Some things that people write makes me wonder how they manage to feed themselves. Of course this moronic mistake is almost certainly the fault of the reporter, Suzanne Goldenberg. Here is the source of the mistake I'm writing about. She wrote:

By the mid-2020s, sea level rise around Manhattan and Long Island could be up to 10 inches, assuming the rapid melting of polar sea ice continues. By 2050, sea-rise could reach 2.5ft and more than 4.5ft by 2080 under the same conditions.
(Emphasis added).

Sea ice floats on the ocean (distinct from ice shelves (kinda) and land based glaciers). It already displaces almost all of its volume so if the ice turns to water (i.e. melts) sea level is no higher. The melting of sea ice has NO measurable effect on sea level.
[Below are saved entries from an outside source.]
(** [float(str(x))] is [x] for a float of at most two decimals: the text
    that [str_hundredths] writes for [k] hundredths is read back by
    [float_of_str] as [k / 100]. *)
Lemma float_of_str_hundredths (k : Z) :
  exists q, float_of_str (Data.str_hundredths k) = Ok q /\
            q == inject_Z k / 100.
Proof.
  unfold Data.str_hundredths.
  set (a := Z.abs k). set (n := (a / 100)%Z). set (frac := (a mod 100)%Z).
  assert (Ha : (0 <= a)%Z) by (subst a; lia).
  assert (Hn : (0 <= n)%Z) by (subst n; divmod).
  assert (Hfrac : (0 <= frac < 100)%Z) by (subst frac; divmod).
  assert (Hsplit : (a = 100 * n + frac)%Z) by (subst n frac; divmod).
  destruct (digit_char_facts (frac / 10) ltac:(divmod)) as [D1 V1].
  destruct (digit_char_facts (frac mod 10) ltac:(divmod)) as [D2 V2].
  set (F0 := if (frac mod 10 =? 0)%Z then ""
             else String (digit_char (frac / 10)) "").
  set (z := if (frac mod 10 =? 0)%Z then digit_char (frac / 10)
            else digit_char (frac mod 10)).
  assert (HF : (if (frac mod 10 =? 0)%Z
                then String (digit_char (frac / 10)) ""
                else pad2 frac) = F0 ++ String z "").
  { subst F0 z. destruct (frac mod 10 =? 0)%Z; reflexivity. }
  rewrite HF.
  assert (Hz : is_digit z = true).
  { subst z. destruct (frac mod 10 =? 0)%Z; assumption. }
  (* the fraction, read back *)
  assert (RF : exists fp nf,
             read_digits (F0 ++ String z "") 0%Z 0 = (fp, nf, "") /\
             (1 <= nf)%nat /\
             inject_Z fp * pow10 (- Z.of_nat nf) == inject_Z frac / 100).
  { subst F0 z. destruct (Z.eqb_spec (frac mod 10) 0) as [E|E].
    - exists (frac / 10)%Z, 1%nat. cbn [append read_digits].
      rewrite D1, V1. cbn [read_digits]. split; [reflexivity|].
      split; [lia|].
      assert (E' : (frac = 10 * (frac / 10))%Z) by divmod.
      rewrite E' at 2. rewrite inject_Z_mult.
      change (pow10 (- Z.of_nat 1)) with (1 / 10). field.
    - exists frac, 2%nat. cbn [append read_digits].
      rewrite D1, V1. cbn [read_digits]. rewrite D2, V2. cbn [read_digits].
      split; [f_equal; f_equal; divmod|]. split; [lia|].
      change (pow10 (- Z.of_nat 2)) with (1 / 100). field. }
  destruct RF as (fp & nf & RF & Hnf & Vf).
  (* the whole part, read back *)
  destruct (read_digits_string_of_N n ("." ++ F0 ++ String z "") Hn eq_refl)
    as (ki & RI & c0 & t0 & HN & Hc0).
  (* no blank at either end *)
  set (sign := if (k <? 0)%Z then "-" else "").
  assert (Hstrip :
    strip (sign ++ Data.string_of_N n ++ "." ++ F0 ++ String z "")
    = sign ++ Data.string_of_N n ++ "." ++ F0 ++ String z "").
  { rewrite HN. subst sign. destruct (k <? 0)%Z.
    - replace ("-" ++ String c0 t0 ++ "." ++ F0 ++ String z "")
        with (String "-" (String c0 t0 ++ "." ++ F0) ++ String z "")
        by (simpl; now rewrite !append_assoc).
      apply strip_clean; [reflexivity|now apply digit_not_space].
    - replace ("" ++ String c0 t0 ++ "." ++ F0 ++ String z "")
        with (String c0 (t0 ++ "." ++ F0) ++ String z "")
        by (simpl; now rewrite !append_assoc).
      apply strip_clean; now apply digit_not_space. }
  unfold float_of_str. rewrite Hstrip.
  assert (Hsign :
    read_sign (sign ++ Data.string_of_N n ++ "." ++ F0 ++ String z "")
    = ((k <? 0)%Z, Data.string_of_N n ++ "." ++ F0 ++ String z "")).
  { subst sign. destruct (k <? 0)%Z; [reflexivity|].
    rewrite HN. cbn [append]. now apply digit_no_sign. }
  rewrite Hsign, RI. cbn [append]. rewrite RF.
  cbn [read_exponent Nat.add].
  destruct (ki + nf)%nat eqn:Hsum; [lia|].
  eexists. split; [reflexivity|].
  assert (Hv : Qred ((inject_Z n + inject_Z fp * pow10 (- Z.of_nat nf))
                     * pow10 0) == inject_Z a / 100).
  { rewrite Qred_correct, Vf, Hsplit, inject_Z_plus, inject_Z_mult.
    change (pow10 0) with 1. field. }
  destruct (Z.ltb_spec k 0) as [Hk|Hk].
  - rewrite Hv. subst a. rewrite Z.abs_neq by lia.
    rewrite inject_Z_opp. field.
  - rewrite Hv. subst a. rewrite Z.abs_eq by lia. reflexivity.
Qed.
There are 5th graders who know this.

But that's not the end of the nonsense in that paragraph.

According to an on line calculator, 10 inches is 254 mm, and 30 inches (the mid century prediction) is 762 mm, and the 54 inch prediction for 2080 (69 years away) is 1372 mm. So all those predictions put the necessary yearly rise north of 18 mm, nearly 20mm/yr. for the 2080 hysterical prediction. (And these predictions are accurately reported by Ms. Goldenberg).
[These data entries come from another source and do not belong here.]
(** * wiki-saikou-go / mwapi: the request and session engine

    A shallow embedding of the Go package [mwapi] (params.go, client.go,
    tokens.go, auth.go, errors.go, types.go) and the properties of its
    parameter normalizer, request transport, token cache, token-retry
    orchestrator and login / relogin-and-replay state machine.

    Conventions.
    - Go maps ([url.Values], [map[string]any], the token cache) are stdpp
      [gmap]s; a Go map read of an absent key gives the zero value, written
      [default "" (m !! k)].
    - Go's [(T, error)] results are pairs whose error component is an
      [option]; [nil] is [None].
    - The methods of [*Client] run in a state monad over the client, the
      heap of caller-owned parameter maps, the remote server and a history.
    - What the standard library does to bytes (JSON decoding, Unicode case
      folding) is taken as a parameter of the development. *)

From Stdlib Require Import ZArith Ascii String List Bool Lia.
From stdpp Require Import base option strings list gmap fin_maps pretty.

Open Scope Z_scope.
Open Scope string_scope.

(** ** types.go *)

Definition TokenType := string.
Definition TokenCSRF : TokenType := "csrf".
Definition TokenLogin : TokenType := "login".

Record MWError := {
  Code : string;
  Info : string;
  Text : string
}.

(** The envelope fields the engine inspects.  [Warnings] and [Continue] are
    decoded and carried to the caller but never read by the engine; they are
    left out. *)
Record Envelope := {
  Error : option MWError;
  Errors : list MWError
}.

(** [strings.ToLower] restricted to ASCII: the letters A-Z move to a-z and
    every other byte stays. *)
Definition lowerAscii (a : ascii) : ascii :=
  let n := nat_of_ascii a in
  if (65 <=? n)%nat && (n <=? 90)%nat then ascii_of_nat (n + 32) else a.

Fixpoint asciiLower (s : string) : string :=
  match s with
  | EmptyString => EmptyString
  | String a rest => String (lowerAscii a) (asciiLower rest)
  end.

Fixpoint isASCII (s : string) : bool :=
  match s with
  | EmptyString => true
  | String a rest => (nat_of_ascii a <? 128)%nat && isASCII rest
  end.

(** The bytes of a response body ([json.RawMessage]) and the one string
    function of the standard library whose result depends on Unicode tables
    ([strings.ToLower]); on a string of ASCII bytes it is [asciiLower]. *)
Class Wire := {
  Raw : Type;
  ToLower : string -> string;
  ToLower_ascii : forall s, isASCII s = true -> ToLower s = asciiLower s
}.

Section Types.
Context `{Wire}.

Record Response := {
  StatusCode : Z;
  Header : list (string * string);
  Env : Envelope;
  RawBody : Raw
}.

(** ** errors.go *)

Record MediaWikiApiError := {
  ECode : string;
  EMessage : string;
  EHTTPStatus : Z;
  EErrors : list MWError;
  EResponse : option Response
}.

(** Go error values, as the package builds and inspects them.
    [Errorf] is [fmt.Errorf] without [%w] (its formatted text),
    [Wrapf prefix e] is [fmt.Errorf(prefix + ": %w", e)],
    [Joined a b] is [errors.Join(a, b)] of two non-nil errors,
    [TransportError canceled msg] is what [http.Client.Do] or reading the
    body returns ([canceled] when the caller's context was canceled or its
    deadline passed),
    [ExternalError] is an error of a library called on caller data
    (go-querystring, [json.Unmarshal], an attachment's reader). *)
Inductive error :=
| ApiError (e : MediaWikiApiError)
| TransportError (canceled : bool) (msg : string)
| ExternalError (msg : string)
| Errorf (msg : string)
| Wrapf (prefix : string) (inner : error)
| Joined (a b : error).

(** [errors.As(err, &e)] for a target of type [*MediaWikiApiError]: the
    error itself, else what it wraps, depth-first through joins. *)
Fixpoint IsMediaWikiApiError (err : error) : option MediaWikiApiError :=
  match err with
  | ApiError e => Some e
  | Wrapf _ inner => IsMediaWikiApiError inner
  | Joined a b =>
      match IsMediaWikiApiError a with
      | Some e => Some e
      | None => IsMediaWikiApiError b
      end
  | TransportError _ _ | ExternalError _ | Errorf _ => None
  end.

Definition isTokenErrorCode (code : string) : bool :=
  let c := ToLower code in
  bool_decide (c = "badtoken") || bool_decide (c = "notoken")
  || bool_decide (c = "needtoken") || bool_decide (c = "wrongtoken").

Definition isAssertUserFailedCode (code : string) : bool :=
  let c := ToLower code in
  bool_decide (c = "assertuserfailed") || bool_decide (c = "assertnameduserfailed").

(** A Go result [(T, error)] of a function that returns a zero [T] with
    every error. *)
Inductive res (A : Type) :=
| Ok (a : A)
| Err (e : error).

End Types.

Arguments Ok {_ _} a.
Arguments Err {_ _} e.

(** ** params.go *)

(** [url.Values]: a key maps to a list of values. *)
Abbreviation url_Values := (gmap string (list string)).

Definition Values_Get (v : url_Values) (key : string) : string :=
  match v !! key with
  | Some (x :: _) => x
  | _ => ""
  end.

Definition Values_Set (v : url_Values) (key value : string) : url_Values :=
  <[key := [value]]> v.

Definition Values_Add (v : url_Values) (key value : string) : url_Values :=
  <[key := (default [] (v !! key) ++ [value])%list]> v.

Definition Values_Del (v : url_Values) (key : string) : url_Values :=
  delete key v.

(** [strings.Join]. *)
Definition Join (elems : list string) (sep : string) : string :=
  String.concat sep elems.

(** An [io.Reader] handed over as an attachment.  Only whether copying it
    fails is kept; the bytes it yields are not tracked. *)
Record Reader := {
  readErr : option string
}.

Record File := {
  Filename : string;
  ContentType : string;
  FReader : Reader
}.

Record fileField := {
  Field : string;
  FFile : File
}.

Record normalizedParams := {
  Values : url_Values;
  Files : list fileField
}.

(** A value of a [map[string]any], by the case of [addAny]'s type switch
    that takes it (the first that matches).  Where the case formats the
    value with a library routine whose output is not modelled
    ([fmt.Sprint], [String()], [strconv.FormatFloat]), the constructor
    carries that output. *)
Inductive anyval :=
| VNil                                   (* nil interface *)
| VString (x : string)                   (* string *)
| VBytes (x : string)                    (* []byte *)
| VFile (x : File)                       (* File *)
| VFilePtr (x : option File)             (* *File, possibly nil *)
| VReader (osName : option string) (x : Reader)
      (* io.Reader; [osName] is [Name()] when it is a non-nil *os.File *)
| VBool (x : bool)                       (* bool *)
| VStrings (x : list string)             (* []string *)
| VAnys (x : list (option string))
      (* []any: [None] a nil element, [Some s] one printed as [s] *)
| VStringer (str : string)               (* fmt.Stringer, [String()] = str *)
| VInt (x : Z)                           (* int *)
| VInt64 (x : Z)                         (* int64 *)
| VFloat64 (fmt : string)                (* float64, formatted 'f', -1 *)
| VKindInt (x : Z)                       (* other signed integer kinds *)
| VKindUint (x : Z)                      (* unsigned integer kinds *)
| VKindFloat (fmt : string)              (* other float kinds *)
| VKindSlice (parts : list string)       (* other slices and arrays, printed *)
| VOther (printed : string).             (* anything else, [fmt.Sprint] *)

Definition setValue (np : normalizedParams) (key value : string) : normalizedParams :=
  {| Values := Values_Set (Values np) key value; Files := Files np |}.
What's the sea level been doing lately?


The very latest info from the most sophisticated satellite shows a rate of sea level rise just a third of a mm/yr. At that rate it will be July of the year 6168 before we get a 4 and a half feet rise of the ocean's level. Even if we accept the data from the University of Colorado at Boulder (and there are plenty of reasons not to accept it) the rate is no more than 3.3 mm/yr. which means it will be November of 2426 before we get to 4 and a half feet above where we are now.

This level of run-for-the-hills, false data is not a good thing in scientific circles. Getting caught hyping the non-problem destroys the credibility of the whole alarmist crew.

(h/t Steven Goddard at Real Science--he got it from Marc Morano)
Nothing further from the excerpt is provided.